- THE DATA

=-=-=-=-=

(* ===== verification/Dispatch.v ===== *)
(** * Messages between the actors, and that a session settles

    Which messages each actor has a handler for, that no message is ever sent
    to an actor without one, and that what happens in a session between two
    inputs comes to an end, with every input handled. *)
From S2P Require Import Prelude.
From S2P Require Import Text.
From S2P Require Import Security.
From S2P Require Import Comm.
From S2P Require Import Controllers.
From S2P Require Import Connection.
From S2P Require Import Session.
From S2P Require Import Server.

(** ** The behaviours: the messages with a handler *)
Definition command_behavior (m : msg) : bool :=
  match m with
  | PerformWelcome | OnUserInput _ | ToUserPrompt _ | ToUserEmit _ | LoginControllerEnd => true
  | _ => false
  end.

Definition login_behavior (m : msg) : bool :=
  match m with LoginControllerStart | OnUserInput _ => true | _ => false end.

Definition default_behavior (m : msg) : bool := match m with OnUserInput _ => true | _ => false end.

Definition connection_behavior (m : msg) : bool :=
  match m with
  | PerformWelcome | ToUserEmit _ | ToUserPrompt _ | FromUserGetInput | GoodbyeConnection => true
  | _ => false
  end.

Definition recorder_behavior (m : msg) : bool :=
  match m with EventUserCreate _ _ | EventUserLogin _ | EventUserLogout _ => true | _ => false end.

(** Of the messages of [StorageActor] only this one is sent between actors. *)
Definition storage_behavior (m : msg) : bool := match m with StorageEventStore _ _ => true | _ => false end.

Definition server_behavior (m : msg) : bool :=
  match m with StartServer | AcceptConnection | GoodbyeServer => true | _ => false end.

(** ** Specification *)
Definition handles (a : ref) : msg → bool :=
  match a with
  | RConnection => connection_behavior
  | RCommand => command_behavior
  | RLogin => login_behavior
  | RDefault => default_behavior
  | REvents => recorder_behavior
  | RStorage => storage_behavior
  | RServer => server_behavior
  end.

(** The message of an effect has a handler where it goes. *)
Definition understood (e : effect) : Prop := match e with Send a m => handles a m = true | _ => True end.
#[export] Instance understood_dec e : Decision (understood e).
Proof. destruct e; cbn; apply _. Defined.

(** Every message that is waiting, left to send or delivered in a session. *)
Record understood_session (s : session) : Prop := {
  u_command : Forall (λ m, command_behavior m = true) (a_mail (s_command s));
  u_login : Forall (λ m, login_behavior m = true) (a_mail (s_login s));
  u_default : Forall (λ m, default_behavior m = true) (a_mail (s_default s));
  u_user : Forall (λ m, connection_behavior m = true) (s_user s);
  u_events : Forall (λ m, recorder_behavior m = true) (s_events s);
  u_command_out : Forall understood (a_out (s_command s));
  u_login_out : Forall understood (a_out (s_login s));
  u_default_out : Forall understood (a_out (s_default s))
}.

(** The steps of the actors themselves. *)
Definition is_input (l : label) : bool := match l with Input _ => true | _ => false end.

Definition internal (uninit extra : list Z) (s s' : session) : Prop :=
  ∃ l, is_input l = false ∧ exec uninit extra l s = Some (Ret s').
Lemma spawn_client_inv w id spawn :
  world_inv w → fresh_id id w →
  match spawn with
  | None => True
  | Some (conn, e) => 0 < m_connection conn ∧ m_registery_id conn = registry_name id ∧
      e = [Spawn RCommand; RegistryPut (registry_name id)]
  end → world_inv (spawn_client spawn w).
Proof.
  intros I [Hid Hfresh]. destruct spawn as [[conn e]|]; [|done]. intros (Hpos & Ename & ->). cbn [spawn_client foldl].
  destruct I as [I1 [N1 N2 N3] (d & wt & lost & [J1 J2 JQ J3 J4 J5]) I4]. split; cbn.
  - apply Forall_app. split; [done|]. apply Forall_singleton. split; cbn;
      done || apply session_start_inv || apply session_start_clean || apply session_start_leashed || apply Forall_nil_2.
  - split.
    + rewrite fmap_app, NoDup_app. cbn [fmap list_fmap]. split_and!; [done| |apply NoDup_singleton].
      intros n (c & -> & Hc)%list_elem_of_fmap. rewrite list_elem_of_singleton. unfold registry_id at 2. cbn. rewrite Ename.
      rewrite Forall_forall in Hfresh. by apply Hfresh.
    + intros j c [Hj|[_ Hj]]%lookup_app_Some; [by apply (N2 j)|].
      apply list_lookup_singleton_Some in Hj as [_ <-]. exists id. done.
    + intros j c [Hj|[Hlen Hj]]%lookup_app_Some Ha.
      * destruct (N3 j c Hj Ha) as [?|?]; [left|by right]. rewrite lookup_insert_ne; [done|].
        rewrite Forall_lookup in Hfresh. intros E. by apply (Hfresh j c Hj).
      * apply list_lookup_singleton_Some in Hj as [Hj <-]. left. unfold registry_id. cbn. rewrite Ename.
        rewrite lookup_insert_eq. f_equal. lia.
  - exists d, wt, lost. split; try done. cbn. rewrite J5. unfold sent_events. rewrite bind_app. cbn. by rewrite app_nil_r.
  - done.
Qed.

(** What a connection actor sends. *)
Lemma connection_perform_inv w i c e es :
  world_inv w → w_clients w !! i = Some c → a_out (c_connection c) = e :: es →
  let c' := set_connection c (set_out (c_connection c) es) in
  world_inv (connection_perform i c' (set_client i c' w) e).
Proof.
  intros I Hi Eout c'. pose proof (wi_clients _ I) as Hc. rewrite Forall_lookup in Hc. pose proof (Hc i c Hi) as Ci.
  destruct Ci as [C1 C2 C3 C4 C5 C6 CG C7]. rewrite Eout in C4, C5. apply Forall_cons in C4 as [He1 He2].
  assert (erase_exits es) as C5' by (destruct e; cbn in C5; tauto).
  assert (client_inv c') as Ci' by by split.
  assert (i < length (w_clients w))%nat as Hlt by by eapply lookup_lt_Some.
  assert (∀ c'', client_inv c'' → registry_id c'' = registry_id c →
    s_events (c_session c'') = s_events (c_session c) →
    (a_alive (c_connection c'') = true → a_alive (c_connection c) = true) → (ending c → ending c'') →
    world_inv (set_client i c'' (set_client i c' w))) as Hstep.
  { intros c'' H1 H2 H3 H4 H5. unfold set_client at 1. cbn. rewrite list_insert_insert_eq.
    by apply (client_update w i c). }
  assert (e ≠ SendExit RConnection → ending c → ending c') as Hend.
  { intros Hne [H|H]; [by left|right]. rewrite Eout in H. apply elem_of_cons in H as [<-|H]; done. }
  destruct e as [to m|to|a|n|n]; cbn [connection_sends] in He1.
  - assert (ending c → ending c') as Hend' by by apply Hend.
    destruct to; try done; cbn [connection_perform].
    + apply Hstep; [by apply (client_mails c' [m])|..].
      * unfold registry_id. cbn. by rewrite mail_state.
      * done.
      * cbn. by rewrite mail_alive.
      * intros H. by apply (ending_mails c' [m]), Hend'.
    + apply Hstep; try done. destruct He1 as [Hm Hclean]. destruct Ci' as [? ? ? ? ? ? ? ?]. split; try done; cbn.
      * apply mail_command_inv; [done|by left].
      * by apply (perform_clean (c_session c) (Send RCommand m)).
      * apply (leashed_others (c_session c) (Send RCommand m)); eauto.
      * intros Ha. rewrite mail_exit. auto.
  - destruct to; try done; cbn [connection_perform]. apply Hstep; try done. by left.
  - done.
  - done.
  - subst n. cbn [connection_perform]. destruct C5 as [Hx _].
    assert (world_inv (set_client i c' w)) as [J1 [N1 N2 N3] J3 J4] by (apply (client_update w i c); auto).
    split; [done| |destruct J3 as (d & wt & lost & [? ? ? ? ? ?]); by exists d, wt, lost|done]. cbn in *.
    split; [done|done|]. intros j d Hj Ha.
    destruct (decide (registry_id d = registry_id c)) as [E|E].
    + right. assert (j = i) as ->.
      { apply (NoDup_lookup _ j i (registry_id d) N1); rewrite list_lookup_fmap; [by rewrite Hj|].
        by rewrite list_lookup_insert_eq, E by done. }
      rewrite list_lookup_insert_eq in Hj by done. injection Hj as <-. by right.
    + destruct (N3 j d Hj Ha) as [?|?]; [left|by right]. by rewrite lookup_delete_ne.
Qed.

(** The session of a client takes a step. *)
Lemma relay_inv w i c s' :
  world_inv w → w_clients w !! i = Some c → inv s' → clean_session s' → leashed s' →
  (a_exit (s_command (c_session c)) = true → a_exit (s_command s') = true) →
  grows (c_session c) s' → world_inv (relay i c s' w).
Proof.
  intros I Hi Is Cs Ls Hexit (us & es & Eu & Ee & Hes). unfold relay. rewrite Eu, Ee, !drop_app_length.
  destruct I as [I1 I2 (d & wt & lost & [J1 J2 JQ J3 J4 J5]) I4]. rewrite Forall_lookup in I1.
  pose proof (client_mails c us (I1 i c Hi)) as [C1 C2 C3 C4 C5 C6 CG C7]. split; cbn.
  - apply Forall_insert; [by apply Forall_lookup|]. split; try done; [by auto|]. cbn. rewrite Ee. by apply Forall_app.
  - eapply names_update; [done|done|..].
    + unfold registry_id. cbn. by rewrite mails_state.
    + cbn. by rewrite mails_alive.
    + unfold ending. cbn. by rewrite mails_exit, mails_out.
  - exists d, wt, (lost ++ if a_alive (w_recorder w) then [] else es).
    split; cbn; rewrite ?mails_alive, ?mails_exit; try done.
    + intros Hs. destruct (J1 Hs) as ((Ha & Hx) & Hst & ->). by rewrite Ha.
    + unfold recorder_sends. by rewrite mails_out.
    + rewrite (sent_events_insert _ i c _ es) by done. rewrite <-J5. destruct (a_alive (w_recorder w)) eqn:Ea.
      * rewrite mails_mail by done. solve_Permutation.
      * rewrite mails_dead by done. solve_Permutation.
  - done.
Qed.

(** Everything that was sent is a registration that can be stored. *)
Lemma sent_good w m : world_inv w → m ∈ sent_events (w_clients w) →
  ∃ u text, m = EventUserCreate u text ∧ registration m ∧ plain u ∧ plain text.
Proof.
  intros I (c & Hm & Hc)%list_elem_of_bind. pose proof (wi_clients _ I) as Hall. rewrite Forall_forall in Hall.
  pose proof (ci_events _ (Hall c Hc)) as Hev. rewrite Forall_forall in Hev.
  destruct (Hev m Hm) as [Hr Hclean]. pose proof Hr as (u & p & text & d & -> & _). destruct Hclean. by exists u, text.
Qed.

Lemma recorder_runs w m ms :
  world_inv w → a_out (w_recorder w) = [] → a_mail (w_recorder w) = m :: ms → a_alive (w_recorder w) = true →
  world_inv (set_recorder (mkActor () ms (event_recorder_handle m) true (a_exit (w_recorder w))) w).
Proof.
  intros [I1 I2 (d & wt & lost & [J1 J2 JQ J3 J4 J5]) I4] Ho Em Ha. split; [done|done| |done]. exists d, (wt ++ [m]), lost.
  split; [cbn; naive_solver|done|done|done| |].
  - rewrite bind_app. cbn [mbind list_bind]. rewrite app_nil_r, <-J4. unfold recorder_sends at 2. rewrite Ho. cbn [omap list_omap].
    by rewrite app_nil_r.
  - rewrite <-J5, Em. cbn [a_mail set_recorder w_recorder]. by rewrite <-(app_assoc wt).
Qed.

Lemma sent_stored (w : W) d wt lost : world_inv w → stored_so_far w d wt lost → Forall (λ m, ∃ x, to_store m = [x]) wt.
Proof.
  intros I [_ _ _ _ _ J]. rewrite Forall_forall. intros m Hm.
  destruct (sent_good w m I) as (u & text & -> & _); [rewrite <-J, !elem_of_app; auto|]. by eexists.
Qed.
(* ===== verification/Shutdown.v ===== *)
(** * Shutting down

    How a connection ends with the actors of its session, how the server and
    the main program end, and that the whole server of World.v can be shut
    down from every state in which the main program waits for the signal, with
    every registration stored. *)
From Stdlib Require Import String.
From stdpp Require Import strings.
From S2P Require Import Prelude.
From S2P Require Import Text.
From S2P Require Import Security.
From S2P Require Import Comm.
From S2P Require Import Controllers.
From S2P Require Import Connection.
From S2P Require Import Session.
From S2P Require Import Storage.
From S2P Require Import Redis.
From S2P Require Import Events.
From S2P Require Import Server.
From S2P Require Import Dispatch.
From S2P Require Import World.

(** ** Specification *)

(** A step of an actor of client [i]. *)
Definition client_label (i : nat) (l : world_label) : bool :=
  match l with
  | ConnectionRuns j | ConnectionSends j | ConnectionStops j | CommandStops j | SessionSteps j _ => bool_decide (j = i)
  | _ => false
  end.

(** All actors of a client have gone. *)
Definition client_done (c : client) : Prop := client_gone c = true ∧ a_alive (s_default (c_session c)) = false.

(** A connection actor that will end: told so, or already ending. *)
Definition doomed (c : client) : Prop := GoodbyeConnection ∈ a_mail (c_connection c) ∨ ending c.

=-=-=-=-=

- ACTION ITEM
Using the entries shown above, reproduce verbatim the lines from the line bearing "destruct I as [I1 [N1" to the line bearing "intros I Hi Eout", inclusive.

- THE ANSWER
  destruct I as [I1 [N1 N2 N3] (d & wt & lost & [J1 J2 JQ J3 J4 J5]) I4]. split; cbn.
  - apply Forall_app. split; [done|]. apply Forall_singleton. split; cbn;
      done || apply session_start_inv || apply session_start_clean || apply session_start_leashed || apply Forall_nil_2.
  - split.
    + rewrite fmap_app, NoDup_app. cbn [fmap list_fmap]. split_and!; [done| |apply NoDup_singleton].
      intros n (c & -> & Hc)%list_elem_of_fmap. rewrite list_elem_of_singleton. unfold registry_id at 2. cbn. rewrite Ename.
      rewrite Forall_forall in Hfresh. by apply Hfresh.
    + intros j c [Hj|[_ Hj]]%lookup_app_Some; [by apply (N2 j)|].
      apply list_lookup_singleton_Some in Hj as [_ <-]. exists id. done.
    + intros j c [Hj|[Hlen Hj]]%lookup_app_Some Ha.
      * destruct (N3 j c Hj Ha) as [?|?]; [left|by right]. rewrite lookup_insert_ne; [done|].
        rewrite Forall_lookup in Hfresh. intros E. by apply (Hfresh j c Hj).
      * apply list_lookup_singleton_Some in Hj as [Hj <-]. left. unfold registry_id. cbn. rewrite Ename.
        rewrite lookup_insert_eq. f_equal. lia.
  - exists d, wt, lost. split; try done. cbn. rewrite J5. unfold sent_events. rewrite bind_app. cbn. by rewrite app_nil_r.
  - done.
Qed.

(** What a connection actor sends. *)
Lemma connection_perform_inv w i c e es :
  world_inv w → w_clients w !! i = Some c → a_out (c_connection c) = e :: es →
  let c' := set_connection c (set_out (c_connection c) es) in
  world_inv (connection_perform i c' (set_client i c' w) e).
Proof.
  intros I Hi Eout c'. pose proof (wi_clients _ I) as Hc. rewrite Forall_lookup in Hc. pose proof (Hc i c Hi) as Ci.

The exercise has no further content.